Kilo Kish: American Gurl Album Review

“Featuring Kilo Kish” and “by Kilo Kish” have different success. Although Kish’s upbeat, cheerful voice turns twisted, maniacaland sparkling in his collaborations with Vince Staples and Gorillaz, this range rarely carried over to his solo work, especially his early music, which tended to be indistinct despite its diartic accounts of life in New York. For Real-time reflections, his 2016 debut, Kish composed the autobiography but struggled to assert a musical identity, his writing crippled by a sparse production. Things started to click on the EPs Mother (2018) and Redux (2019), forays into left-field pulsating electronic music that swapped its signature whispers for charged vocals. For american gurl, a concept album on consumerism, she ventures into pop. Change doesn’t always pay off, but Kish seems renewed and confident.
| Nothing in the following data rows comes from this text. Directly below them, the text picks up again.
(** ** [markAsRead] *)
Definition markAsRead (notification : NotificationPtr) : IO unit :=
  k <- now ;;
  let err := MarkThreadRead E k (GetID notification) in
  emit (MarkCall (GetID notification) err) ;;
  match err with
  | Some e => logOutput ("⚠️  Failed to mark as read: " ++ e ++ newline)
  | None => Println "✅ Marked as read."
  end.

(** ** [fetchAllUnread] *)
Definition initialOpts : NotificationListOptions :=
  {| All := false;
     Participating := false;
     ListOptions_ := {| PerPage := 100; Page := 1 |} |}.

Definition setPage (opts : NotificationListOptions) (page : Z) : NotificationListOptions :=
  {| All := All opts;
     Participating := Participating opts;
     ListOptions_ := {| PerPage := PerPage (ListOptions_ opts); Page := page |} |}.

(** The [for] loop of [fetchAllUnread].  Nothing bounds the number of
    pages a server may announce, so the loop runs on [fuel]: one unit for
    each request, [None] when it is used up. *)
Fixpoint fetchLoop (fuel : nat) (opts : NotificationListOptions)
         (all : list NotificationPtr) (st : State)
  : option ((list NotificationPtr * option string) * State) :=
  match fuel with
  | O => None
  | S fuel' =>
      let res := ListRepositoryNotifications E (List.length (trace st))
                   "runatlantis" "atlantis" opts in
      let st1 := snd (emit (ListCall "runatlantis" "atlantis" opts res) st) in
      match res with
      | ListError err => Some (([], Some err), st1)
      | ListOK ns NextPage =>
          let all' := (all ++ ns)%list in
          if Z.eqb NextPage 0 then Some ((all', None), st1)
          else fetchLoop fuel' (setPage opts NextPage) all' st1
      end
  end.

Definition fetchAllUnread (fuel : nat) (st : State)
  : option ((list NotificationPtr * option string) * State) :=
  fetchLoop fuel initialOpts [] st.

(** ** [main] *)

(** [less] of the [sort.Slice] call: the element at [i] was updated after
    the element at [j]. *)
Definition updatedAfter (a b : NotificationPtr) : bool :=
  After (GetUpdatedAt a) (GetUpdatedAt b).

(** Lines 40 to 43: [sort.Slice] with [updatedAfter] as [less], then
    [slices.Reverse]. *)
Definition sortNotifications (notifications : list NotificationPtr)
  : list NotificationPtr :=
  rev (Sort.Slice notifications updatedAfter).

(** [strings.TrimSpace(strings.ToLower(text))] *)
Definition normalize (text : string) : string := TrimSpace U (ToLower U text).

(** The body of the review loop for [n := notifications[i]]. *)
Definition review (n : NotificationPtr) : IO unit :=
  visit n ;;
  let subject := GetSubject n in
  let repo := GetRepository n in
  Println "──────────────────────────────" ;;
  if isRenovate n then
    Printf ("⚡ Auto Approving: " ++ GetTitle subject ++ newline) ;;
    markAsRead n
  else
    Printf ("🔔  " ++ GetTitle subject ++ " (" ++ GetID n ++ ")" ++ newline) ;;
    Printf ("Repo: " ++ GetFullName repo ++ newline) ;;
    Printf ("Type: " ++ GetType subject ++ newline) ;;
    Printf ("URL:  " ++ uiURL (GetURL subject) ++ newline) ;;
    k <- now ;;
    Printf ("Updated: " ++ Since E k (GetUpdatedAt n) ++ " ago" ++ newline) ;;
    Printf "Mark as read? [y/N]: " ;;
    text <- ReadString (ascii_of_nat 10) ;;
    let text := normalize text in
    if String.eqb text "y" || String.eqb text "yes" then markAsRead n
    else Println "⏭️  Skipped.".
When Kish began turning to electronic music on her EPs, she credited playing live with the change in direction, saying it prompted her to search for sounds that matched courage and angst. of his personal life. The other key variable was producer Ray Brady (Vince Staples, Santigold, Black Eyed Peas), who produced Mother and Redux in their entirety (and a large part reflections). The invigorating instrumentals he provided for these records, characterized by thick slabs of bass marbled with strobe synths and bubbly melodies, helped Kish refine the kinetic delivery presented here. She rarely uses the supple, conversational whispers that were a cornerstone of her early music, moving instead from breathy melodies to raspy coos to fast raps. Yes Mother and Redux were the proofs of concept of its pop pivot, american gurl is the finished design, presenting Kish as a crazed shapeshifter.

Teaming up exclusively with Brady again, Kish stages the album as a retro arcade game, using the concept to shift genres and spin social commentary into seemingly fun songs. Reminiscence of Santigold 99¢, Kish often speaks as and compares himself to a product. “Do you see me? / I lost my face in the TV,” she sings on “TV Baby V.2 (Latch Key March).” On “Distractions III: Spoiled Rotten,” a meandering two-track sequel to her debut, she’s concise and arching. “I ain’t shit / But I can pay to fix it,” she sings over a frothy house beat.

“You want it/I got it/This soul is/A deal,” Kish raps over Vince Staples’ hilarious ad-libs on “New Tricks: Art, Aesthetics, and Money,” the album’s best song . His gelatinous bass kicks, SFX machine shop and sneering fame would be right at home on big fish theory, to which Kish and Brady both contributed. Yet this is very much Kish’s song, his verses broaching the dark connection between art and commerce and his willingness to let the two mingle.

american gurl fumbles as Kish tones down the sarcasm and guns for a straight pop. It’s a hard sell. A number of choruses are scrambled and anticlimactic, fracturing the songs rather than holding them together. Plus, his beat selections don’t always play to his strengths. The frantic pace of “Choice Cowboy” exceeds its calm vocals. And on “Attention Politician”, Brady’s strident synths swallow his whole voice. american gurlProper sequencing and constant forward motion keep these glitches from stopping the party, but Kish’s game might need some debugging. For now, his pop instincts aren’t as sharp as his mind.